It’s no secret, write Banerjee and Duflo (co-authors: Poor Economics: A Radical Rethinking of the Way To Fight Global Poverty, 2011), that “we seem to have fallen on hard times.” Immigration, trade, inequality, and taxation problems present themselves daily, and they seem to be intractable. Economics can be put to use in figuring out these big-issue questions. Data can be adduced, for example, to answer the question of whether immigration tends to suppress wages. The answer: “There is no evidence low-skilled migration to rich countries drives wage and employment down for the natives.” In fact, it opens up opportunities for those natives by freeing them to look for better work. The problem becomes thornier when it comes to the matter of free trade; as the authors observe, “left-behind people live in left-behind places,” which explains why regional poverty descended on Appalachia when so many manufacturing jobs left for China in the age of globalism, leaving behind not just left-behind people but also people ripe for exploitation by nationalist politicians.
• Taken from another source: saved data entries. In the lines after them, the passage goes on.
(** C35: a packet of a known type is answered with the bytes its handlers leave
    in the buffer of the request: when the connection is ready, has nothing
    buffered and its socket takes them, in pieces and with interruptions, they
    are appended to what went over the wire, in order and once, and the send
    buffer is empty again; nothing else changes after the handlers.  A request
    whose handlers leave no answer sends nothing. *)
Theorem gfs_busi_handle_answers parse fuel a data type pbuf rsh c c' b st ans slack :
  handled type a data pbuf rsh st b → w_conns (tl_world st) !! a = Some c →
  w_conns (tl_world (b_ns b)) !! a = Some c' → c_resets c' = c_resets c →
  b_sbuf b = NetBuf (ans ++ slack) (Z.of_nat (length ans)) (Z.of_nat (length ans)) 0 →
  (ans = [] → gfs_busi_handle parse (S (S fuel)) a data st = Some (GFS_OK, b_ns b)) ∧
  (∀ script, ans ≠ [] → idle c' → Z.of_nat (length ans) ≤ nb_len (c_sbuf c') →
     accepts (c_send c') (Z.of_nat (length ans)) script →
     ∃ d, gfs_busi_handle parse (S (S fuel)) a data st = Some (GFS_OK, upd a (sent ans script d c') (b_ns b))).
Proof.
  intros Hh Hc Hc' Hres Hs. rewrite (busi_handle_run _ _ _ _ _ _ _ _ _ _ Hh Hc), Hs. cbv zeta. split.
  - intros ->. remember (S fuel) as fuel'. cbn [length Z.of_nat send_loop nb_hd nb_pos Z.ltb Z.compare].
    erewrite M_bind_Some by done. unfold gfs_busi_destory. rewrite M_bind_assoc.
    erewrite M_bind_Some by (rewrite (M_bind_Some _ _ _ _ _ (get_conn_run _ _ _ Hc')); cbv beta; by rewrite Hres).
    by rewrite Z.eqb_refl.
  - intros script Hne Hi Hle Hacc. assert (0 < length ans)%nat by (destruct ans; [done|simpl; lia]).
    set (alive := c0 ← get_conn a; mret (c_resets c0 =? c_resets c) : SV bool).
    assert (Hal : ∀ d, alive (upd a (sent ans script d c') (b_ns b)) =
                       Some (true, upd a (sent ans script d c') (b_ns b))).
    { intros d. unfold alive. rewrite (M_bind_Some _ _ _ _ _ (get_conn_upd _ _ _)). cbn [c_resets sent].
      by rewrite Hres, Z.eqb_refl. }
    destruct (send_loop_all parse alive fuel a c' (b_ns b) ans slack _ script Hc' Hi eq_refl) as [d Hsend];
      [lia|done..|].
    exists d. rewrite (M_bind_Some _ _ _ _ _ Hsend). unfold gfs_busi_destory. cbv beta. rewrite M_bind_assoc.
    by rewrite (M_bind_Some _ _ _ _ _ (Hal d)).
Qed.

(** ** A connection that closes under the dispatcher *)

Lemma event_del_conns a st x st' :
  gfs_event_del a st = Some (x, st') → w_conns (tl_world st') = w_conns (tl_world st).
Proof. apply keeps_event_del. Qed.

(** [gfs_net_close] counts the reset of the pool and leaves the readiness of
    the connection as it was. *)
Lemma net_close_resets a c st x st' :
  a ≠ NULL → w_conns (tl_world st) !! a = Some c → gfs_net_close a st = Some (x, st') →
  ∃ c', w_conns (tl_world st') !! a = Some c' ∧ c_resets c' = c_resets c + 1 ∧ c_ready c' = c_ready c.
Proof.
  intros Ha Hc. unfold gfs_net_close. rewrite bool_decide_false by done.
  intros (x1 & s1 & H1%event_del_conns & Hr)%M_bind_inv. rewrite <- H1 in Hc. clear H1.
  unfold upd_conn in Hr. rewrite M_bind_assoc, (M_bind_Some _ _ _ _ _ (get_conn_run _ _ _ Hc)) in Hr.
  apply M_bind_inv in Hr as (x2 & s2 & H2 & Hr). rewrite set_conn_run in H2. injection H2 as _ <-.
  match type of Hr with ?m _ = _ => assert (Hk : keeps same_conns m) by keeps_auto end.
  apply Hk in Hr. unfold same_conns in Hr. rewrite Hr. eexists. split; [apply lookup_insert_eq|done].
Qed.

(** The outcomes of [send] take less than [n] bytes before an error. *)
Inductive breaks : list send_res → Z → Prop :=
  | brk_err e s m : 0 < m → e ≠ EINTR → e ≠ EAGAIN → breaks (SendErr e :: s) m
  | brk_len n s m : 0 < n < m → breaks s (m - n) → breaks (SendLen n :: s) m
  | brk_intr s m : 0 < m → breaks s m → breaks (SendErr EINTR :: s) m.

Lemma tcp_send_breaks script m d len pos hd v :
  breaks script m → 0 ≤ hd → pos - hd = m → m < 2 ^ 31 →
  ld_bytes (Z.to_nat m) (Z.to_nat hd) d = Some v →
  ∃ hd' out script', gfs_net_tcp_send script (NetBuf d len pos hd) =
    Some (GFS_NET_CLOSE, NetBuf d len pos hd', out, script').
Proof.
  intros Hb. revert hd v. induction Hb as [e s m Hm H1 H2|n s m Hn Hb IH|s m Hm Hb IH]; intros hd v Hh Hpos Hlt Hv.
  all: cbn [gfs_net_tcp_send nb_pos nb_hd nb_data nb_len]; rewrite i32_small by lia; destruct (Z.leb_spec (pos - hd) 0); [lia|].
  - rewrite (proj2 (Z.eqb_neq _ _) H1), (proj2 (Z.eqb_neq _ _) H2). eauto.
  - destruct (Z.ltb_spec n 0); [lia|]. destruct (Z.ltb_spec (pos - hd) n); [lia|]. cbn [orb].
    replace (Z.to_nat m) with (Z.to_nat n + Z.to_nat (m - n))%nat in Hv by lia.
    apply ld_bytes_split in Hv as [-> Hv]. cbn [mbind option_bind].
    replace (Z.to_nat hd + Z.to_nat n)%nat with (Z.to_nat (hd + n)) in Hv by lia.
    destruct (IH (hd + n) _ ltac:(lia) ltac:(lia) ltac:(lia) Hv) as (hd' & out & s' & ->). cbn. eauto.
  - cbn. eauto.
Qed.

(** The buffer of the connection is loaded and sending breaks: the handler
    resets the pool of the connection, once. *)
Lemma handle_tcp_send_breaks parse a c st d n v x st' :
  a ≠ NULL → c_sbuf c = NetBuf d (nb_len (c_sbuf c)) n 0 → 0 ≤ n < 2 ^ 31 →
  ld_bytes (Z.to_nat n) 0 d = Some v → breaks (c_send c) n → Z.land (c_ready c) GFS_EVENT_WRITE = 0 →
  gfs_handle_tcp_send parse a (upd a c st) = Some (x, st') →
  ∃ c', w_conns (tl_world st') !! a = Some c' ∧ c_resets c' = c_resets c + 1.
Proof.
  intros Ha Hs Hn Hv Hb Hw. unfold gfs_handle_tcp_send, conn_send.
  destruct (tcp_send_breaks _ _ d (nb_len (c_sbuf c)) n 0 v Hb) as (hd' & out & script' & Hsend); [lia..|done|].
  rewrite <- Hs in Hsend. rewrite M_bind_assoc, (M_bind_Some _ _ _ _ _ (get_conn_upd _ _ _)).
  cbv beta. rewrite M_bind_assoc, Hsend. erewrite M_bind_Some by done. cbv beta iota.
  rewrite M_bind_assoc, (M_bind_Some _ _ _ _ _ (set_conn_run _ _ _)), upd_upd.
  erewrite M_bind_Some by done. cbv beta. rewrite (M_bind_Some _ _ _ _ _ (get_conn_upd _ _ _)). cbv beta.
  change (GFS_NET_CLOSE =? GFS_NET_CLOSE) with true. cbv iota. unfold gfs_handle_tcp_close. 
  intros (x1 & s1 & H1 & Hr)%M_bind_inv. apply M_bind_inv in H1 as (x2 & s2 & H2 & [= <- <-]).
  eapply net_close_resets in H2 as (c2 & Hc2 & Hr2 & Hy2); [|done|apply lookup_insert_eq].
  cbn [c_resets c_ready] in Hr2, Hy2. rewrite (M_bind_Some _ _ _ _ _ (get_conn_run _ _ _ Hc2)) in Hr.
  cbv beta in Hr. rewrite Hy2, Hw in Hr. cbn [Z.eqb negb] in Hr.
  erewrite M_bind_Some in Hr by done. cbv beta in Hr. rewrite (M_bind_Some _ _ _ _ _ (get_conn_run _ _ _ Hc2)) in Hr.
  cbv beta in Hr. apply M_bind_inv in Hr as (sb & s3 & Hsb & Hr).
  assert (s3 = s2) as -> by (unfold lift in Hsb; destruct (buf_compact _); naive_solver).
  rewrite (M_bind_Some _ _ _ _ _ (set_conn_run _ _ _)) in Hr. injection Hr as _ <-.
  eexists. split; [apply lookup_insert_eq|]. done.
Qed.

(** C36: when the peer goes away while the answer is being sent, the connection
    is closed and its pool is reset, which frees the request that the
    dispatcher still reads and destroys: the run is undefined. *)
Theorem gfs_busi_handle_close_uaf parse fuel a data type pbuf rsh c c' b st ans slack :
  handled type a data pbuf rsh st b → w_conns (tl_world st) !! a = Some c → a ≠ NULL →
  w_conns (tl_world (b_ns b)) !! a = Some c' → c_resets c' = c_resets c →
  b_sbuf b = NetBuf (ans ++ slack) (Z.of_nat (length ans)) (Z.of_nat (length ans)) 0 →
  idle c' → 0 < Z.of_nat (length ans) ≤ nb_len (c_sbuf c') → breaks (c_send c') (Z.of_nat (length ans)) →
  gfs_busi_handle parse fuel a data st = None.
Proof.
  intros Hh Hc Ha Hc' Hres Hs Hi HL Hb. rewrite (busi_handle_run _ _ _ _ _ _ _ _ _ _ Hh Hc), Hs. cbv zeta.
  destruct fuel as [|fuel]; [done|]. cbn [send_loop nb_hd nb_pos]. destruct (Z.ltb_spec 0 (Z.of_nat (length ans))); [|lia].
  rewrite M_bind_assoc, (M_bind_Some _ _ _ _ _ (get_conn_run _ _ _ Hc')). cbv beta.
  destruct (memcopy_idle c' ans slack _ Hi eq_refl HL) as (d & Hcopy & Hd).
  rewrite M_bind_assoc, Hcopy. erewrite M_bind_Some by done. cbv beta iota.
  rewrite M_bind_assoc, (M_bind_Some _ _ _ _ _ (set_conn_run _ _ _)). cbv beta.
  match goal with |- ?t = None => destruct t as [[x st']|] eqn:Hrun; [exfalso|done] end.
  apply M_bind_inv in Hrun as (u & s1 & Hrun & _). apply M_bind_inv in Hrun as (r & s2 & Hsend & Hrun).
  destruct Hi as (_ & _ & Hl & _ & _ & Hw).
  eapply (handle_tcp_send_breaks parse a (conn_sbuf (NetBuf d (nb_len (c_sbuf c')) (Z.of_nat (length ans)) 0) c')) in Hsend
    as (c2 & Hc2 & Hr2); [|done..|simpl; lia|exact Hd|done|done].
  apply M_bind_inv in Hrun as (ok & s3 & Hok & Hrun).
  rewrite (M_bind_Some _ _ _ _ _ (get_conn_run _ _ _ Hc2)) in Hok. injection Hok as <- <-.
  cbn [c_resets conn_sbuf] in Hr2. rewrite Hr2, Hres in Hrun.
  destruct (Z.eqb_spec (c_resets c + 1) (c_resets c)); [lia|done].
Qed.
End dispatch.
The authors add, interestingly, that the same thing occurred in parts of Germany, Spain, and Norway that fell victim to the “China shock.” In what they call a “slightly technical aside,” they build a case for addressing trade issues not with trade wars but with consumption taxes: “It makes no sense to ask agricultural workers to lose their jobs just so steelworkers can keep theirs, which is what tariffs accomplish.” Policymakers might want to consider such counsel, especially when it is coupled with the observation that free trade benefits workers in poor countries but punishes workers in rich ones.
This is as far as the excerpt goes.